Ingredients

  • 1 tablespoon butter
  • 1 shallot, chopped
  • 1/2 cup Arborio rice
  • 1/4 cup white wine or dry vermouth
  • 2 cups chicken, seafood, or vegetable stock (especially Better Than Bouillon), heated
  • 4 gorgeous jumbo shrimp, peeled and deveined
  • 3 tablespoons your favorite jarred pesto, or homemade (if you're an overachiever)
  • 1 tablespoon sour cream
  • 1 pinch salt and pepper, to taste

Directions

  • In a medium braiser or any high-sided pan, melt the butter and sauté the shallot for a couple minutes, or until translucent. Stir in the rice, coating each grain until oil-slicked. Splash in the wine and reduce, stirring constantly.
  • Once the alcohol has evaporated, lower the heat and slowly ladle in the hot stock (one or two ladlefuls at a time), stirring until fully absorbed by the rice between each addition.
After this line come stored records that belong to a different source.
(** * playsound: the three playback backends of [playsound.py]

    A shallow embedding of [src/playsound.py].  Each backend class becomes a
    module: the instance attributes are a record, every method is a function
    in a small state-and-exception monad over that record and over the trace
    of calls made into the native sound subsystem.  The native subsystems
    (the MCI command interface, AppKit's NSSound, GStreamer) are outside the
    repository; they appear as oracles that answer each native call.

    Python text is modelled by [string], holding the UTF-8 bytes of the
    text.  The two codec steps [winCommand] applies to its own command
    ([encode(getfilesystemencoding())] on the way in, [decode()] on the way
    out) are mutually inverse on text.  The error description comes from
    the subsystem as bytes, and [decode()] on it is strict UTF-8 decoding,
    which can fail.  The reply buffer of an accepted command is taken as
    the text it holds. *)

From Stdlib Require Import String Ascii List ZArith QArith Lia Bool DecimalString.
From Stdlib Require DecimalPos DecimalZ.
From stdpp Require Import base decidable gmap strings.
Import ListNotations.

Open Scope string_scope.
Open Scope list_scope.

(** ** Python text operations used by the source *)

Module Py.

(** [str(n)] for an [int]. *)
Definition str (n : Z) : string := NilZero.string_of_int (Z.to_int n).

(** [s.startswith(p)]. *)
Fixpoint startswith (p s : string) : bool :=
  match p, s with
  | EmptyString, _ => true
  | String a p', String b s' => if Ascii.eqb a b then startswith p' s' else false
  | String _ _, EmptyString => false
  end.

(** [sub in s]: some suffix of [s] starts with [sub]. *)
Fixpoint contains (sub s : string) : bool :=
  startswith sub s ||
  match s with
  | EmptyString => false
  | String _ s' => contains sub s'
  end.

(** [sep.join(parts)]. *)
Definition join (sep : string) (parts : list string) : string :=
  String.concat sep parts.

(** [b.decode()]: strict UTF-8.  A lead byte fixes how many continuation
    bytes follow; overlong forms, surrogates and code points past U+10FFFF
    are refused, as CPython refuses them. *)
Definition in_range (lo hi : N) (a : ascii) : bool :=
  ((lo <=? N_of_ascii a) && (N_of_ascii a <=? hi))%N.

Definition continuation (a : ascii) : bool := in_range 128 191 a.

Fixpoint utf8 (b : string) : bool :=
  match b with
  | EmptyString => true
  | String a b1 =>
      if in_range 0 127 a then utf8 b1
      else if in_range 194 223 a then
        match b1 with
        | String c1 b2 => continuation c1 && utf8 b2
        | _ => false
        end
      else if in_range 224 239 a then
        match b1 with
        | String c1 (String c2 b3) =>
            (if in_range 224 224 a then in_range 160 191 c1
             else if in_range 237 237 a then in_range 128 159 c1
             else continuation c1)
            && continuation c2 && utf8 b3
        | _ => false
        end
      else if in_range 240 244 a then
        match b1 with
        | String c1 (String c2 (String c3 b4)) =>
            (if in_range 240 240 a then in_range 144 191 c1
             else if in_range 244 244 a then in_range 128 143 c1
             else continuation c1)
            && continuation c2 && continuation c3 && utf8 b4
        | _ => false
        end
      else false
  end.

Definition decode (b : string) : option string :=
  if utf8 b then Some b else None.

(** The double-quote character, for the f-string of [playsoundWin.play]. *)
Definition dquote : string := String (ascii_of_nat 34) EmptyString.

(** Exceptions, by class, with the data the source puts in them. *)
Inductive type_error : Type :=
| AbstractInstantiation (cls : string) (missing : gset string)
    (* object.__new__ on a class whose __abstractmethods__ is not empty *)
| NotCallable (type_name : string)
    (* calling a value that is not callable, e.g. False() *)
| RaiseNonException.
    (* raise X where X does not derive from BaseException *)

Inductive exn : Type :=
| PlaysoundException (msg : string)
| IOError (msg : string)
| NotImplementedError (msg : string)
| AttributeError (type_name attr : string)
| TypeError (why : type_error)
| UnicodeDecodeError (codec : string).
Keep stirring until the rice is perfectly al dente (to the tooth), about 16 to 18 minutes.
  • When cooked to your liking (at this stage, I like my rice with a slight bite in the middle), turn off the heat, stir in the shrimp, and cover for 5 minutes so the risotto and shrimp can finish cooking together in the residual heat.
  • After 5 minutes, stir in the pesto and sour cream, which should loosen it up a bit, and season to taste with salt and pepper.